Amperometric detection of alkaline phosphatase activity at a horseradish peroxidase enzyme electrode based on activated carbon: potential application to electrochemical immunoassay.

Amperometric detection of alkaline phosphatase activity has been achieved using 5-bromo-4-chloro-3-indolyl phosphate (BCIP) as the enzyme substrate. The production of hydrogen peroxide from the dephosphorylation of BCIP was measured using an activated carbon electrode with horseradish peroxidase immobilised to its surface by simple passive adsorption. This method was easily capable of measuring 10(-12) M alkaline phosphatase and had a calculated detection limit of 2.2 x 10(-14) M. The horseradish peroxidase electrode system was investigated further as a method for non-competitive electrochemical enzyme immunoassay using thyrotropin (TSH) as the model analyte. This was realised by co-immobilization to the electrode surface of both horseradish peroxidase and an anti-thyrotropin monoclonal antibody.
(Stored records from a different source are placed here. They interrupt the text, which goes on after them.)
(** ** Command Builder *)

Lemma template_distinct (a b : AnalysisType) :
  base_template a = base_template b -> a = b.
Proof.
  destruct a, b; intros H; try reflexivity;
    apply (proj2 (jsstring_eqb_eq _ _)) in H; vm_compute in H; discriminate H.
Qed.

(** C8.  The instruction is the language preamble of the configuration
    followed by the base template of the analysis type, the qualifier of the
    detail level and the clauses of the active flags in the order confidence,
    colours, faces, QR.  The four templates differ from one another; the
    standard level adds nothing and the two other levels add different
    clauses; the preambles of [ja] and [en] are different non-empty sentences
    and [auto] has none. *)
Theorem buildAnalysisPrompt_structure
    (this : GeminiClient) (options : ImageAnalysisOptions) :
  buildAnalysisPrompt this options
  = instruction_as_specified (language (config this)) options
  /\ flag_order = [FConfidence; FColors; FFaces; FQR]
  /\ (forall a b, base_template a = base_template b -> a = b)
  /\ detail_qualifier standard = []
  /\ detail_qualifier brief <> []
  /\ detail_qualifier detailed <> []
  /\ detail_qualifier brief <> detail_qualifier detailed
  /\ language_preamble auto = []
  /\ language_preamble ja <> []
  /\ language_preamble en <> []
  /\ language_preamble ja <> language_preamble en.
Proof.
  split.
  - unfold buildAnalysisPrompt, instruction_as_specified, base_template,
      flag_order.
    destruct this as [[m t k l]], options as [ty lv fc fk ff fq fm].
    cbn [config language analysisType detailLevel includeConfidence
         extractColors detectFaces readQRCodes filter flag_active].
    destruct l, lv, fc, fk, ff, fq;
      cbn [language_preamble detail_qualifier map flag_clause List.concat];
      rewrite ?app_nil_l, ?app_nil_r, <- ?app_assoc; reflexivity.
  - split; [reflexivity|]. split; [exact template_distinct|].
    split; [reflexivity|].
    repeat split; intros H; apply (proj2 (jsstring_eqb_eq _ _)) in H;
      vm_compute in H; discriminate H.
Qed.

Section CommandBuilder.

Variable Number_toString : Q -> jsstring.

(** C3.  With the model, the temperature and the token limit all at their
    compiled-in defaults the argument list is the tool identifier, the
    prompt flag with the instruction and the file flag with the path, and
    nothing else.  In general those five arguments come first and are
    followed by the model flag, the temperature flag and the token flag,
    each with its value and each present exactly when its value differs
    from the default. *)
Theorem buildGeminiCommand_minimal
    (this : GeminiClient) (prompt imagePath : jsstring) :
  let cfg := config this in
  let args := buildGeminiCommand Number_toString this prompt imagePath in
  (model cfg = model DEFAULT_GEMINI_CONFIG ->
   (temperature cfg == temperature DEFAULT_GEMINI_CONFIG)%Q ->
   (maxOutputTokens cfg == maxOutputTokens DEFAULT_GEMINI_CONFIG)%Q ->
   args = [js "@google-ai/generative-ai-cli"; js "--prompt"; prompt;
           js "--file"; imagePath])
  /\ exists m t k,
       args = base_arguments prompt imagePath ++ m ++ t ++ k
       /\ (model cfg = model DEFAULT_GEMINI_CONFIG -> m = [])
       /\ (model cfg <> model DEFAULT_GEMINI_CONFIG ->
           m = [js "--model"; model cfg])
       /\ ((temperature cfg == temperature DEFAULT_GEMINI_CONFIG)%Q ->
           t = [])
       /\ (~ (temperature cfg == temperature DEFAULT_GEMINI_CONFIG)%Q ->
           t = [js "--temperature"; Number_toString (temperature cfg)])
       /\ ((maxOutputTokens cfg == maxOutputTokens DEFAULT_GEMINI_CONFIG)%Q ->
           k = [])
       /\ (~ (maxOutputTokens cfg == maxOutputTokens DEFAULT_GEMINI_CONFIG)%Q ->
           k = [js "--max-tokens"; Number_toString (maxOutputTokens cfg)]).
Proof.
  intros cfg args. subst args. unfold buildGeminiCommand. fold cfg.
  fold (base_arguments prompt imagePath).
  destruct (jsstring_eqb (model cfg) (model DEFAULT_GEMINI_CONFIG)) eqn:Em;
  destruct (Qeq_bool (temperature cfg) (temperature DEFAULT_GEMINI_CONFIG))
    eqn:Et;
  destruct (Qeq_bool (maxOutputTokens cfg)
              (maxOutputTokens DEFAULT_GEMINI_CONFIG)) eqn:Ek;
  cbn [negb];
  try apply jsstring_eqb_eq in Em;
  try apply Qeq_bool_iff in Et; try apply Qeq_bool_iff in Ek;
  try (assert (Em' : model cfg <> model DEFAULT_GEMINI_CONFIG)
         by (intros E; apply jsstring_eqb_eq in E; congruence));
  try (assert (Et' : ~ (temperature cfg == temperature DEFAULT_GEMINI_CONFIG)%Q)
         by (intros E; apply Qeq_bool_iff in E; congruence));
  try (assert (Ek' : ~ (maxOutputTokens cfg
                        == maxOutputTokens DEFAULT_GEMINI_CONFIG)%Q)
         by (intros E; apply Qeq_bool_iff in E; congruence));
  (split; [intros; try reflexivity; tauto|]);
  match goal with
  | |- exists m t k, ?args = _ /\ _ =>
    exists (if jsstring_eqb (model cfg) (model DEFAULT_GEMINI_CONFIG)
            then [] else [js "--model"; model cfg]),
           (if Qeq_bool (temperature cfg) (temperature DEFAULT_GEMINI_CONFIG)
            then [] else [js "--temperature";
                          Number_toString (temperature cfg)]),
           (if Qeq_bool (maxOutputTokens cfg)
                        (maxOutputTokens DEFAULT_GEMINI_CONFIG)
            then [] else [js "--max-tokens";
                          Number_toString (maxOutputTokens cfg)])
  end;
  try (rewrite (proj2 (jsstring_eqb_eq _ _) Em));
  try (rewrite (proj2 (Qeq_bool_iff _ _) Et));
  try (rewrite (proj2 (Qeq_bool_iff _ _) Ek));
  try (destruct (jsstring_eqb (model cfg) (model DEFAULT_GEMINI_CONFIG));
       [congruence|]);
  try (destruct (Qeq_bool (temperature cfg)
                   (temperature DEFAULT_GEMINI_CONFIG)); [congruence|]);
  try (destruct (Qeq_bool (maxOutputTokens cfg)
                   (maxOutputTokens DEFAULT_GEMINI_CONFIG)); [congruence|]);
  rewrite ?app_nil_r, <- ?app_assoc;
  repeat split; intros; try reflexivity; try tauto.
Qed.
After addition of the analyte, a second biotinylated anti-thyrotropin monoclonal antibody and the substrate, streptavidin-labelled alkaline phosphatase was added and the current (generated by enzyme channelling of hydrogen peroxide) measured as a function of TSH concentration. Thus, the activated carbon electrode was used as a combined immunological capture phase and amperometric detection system.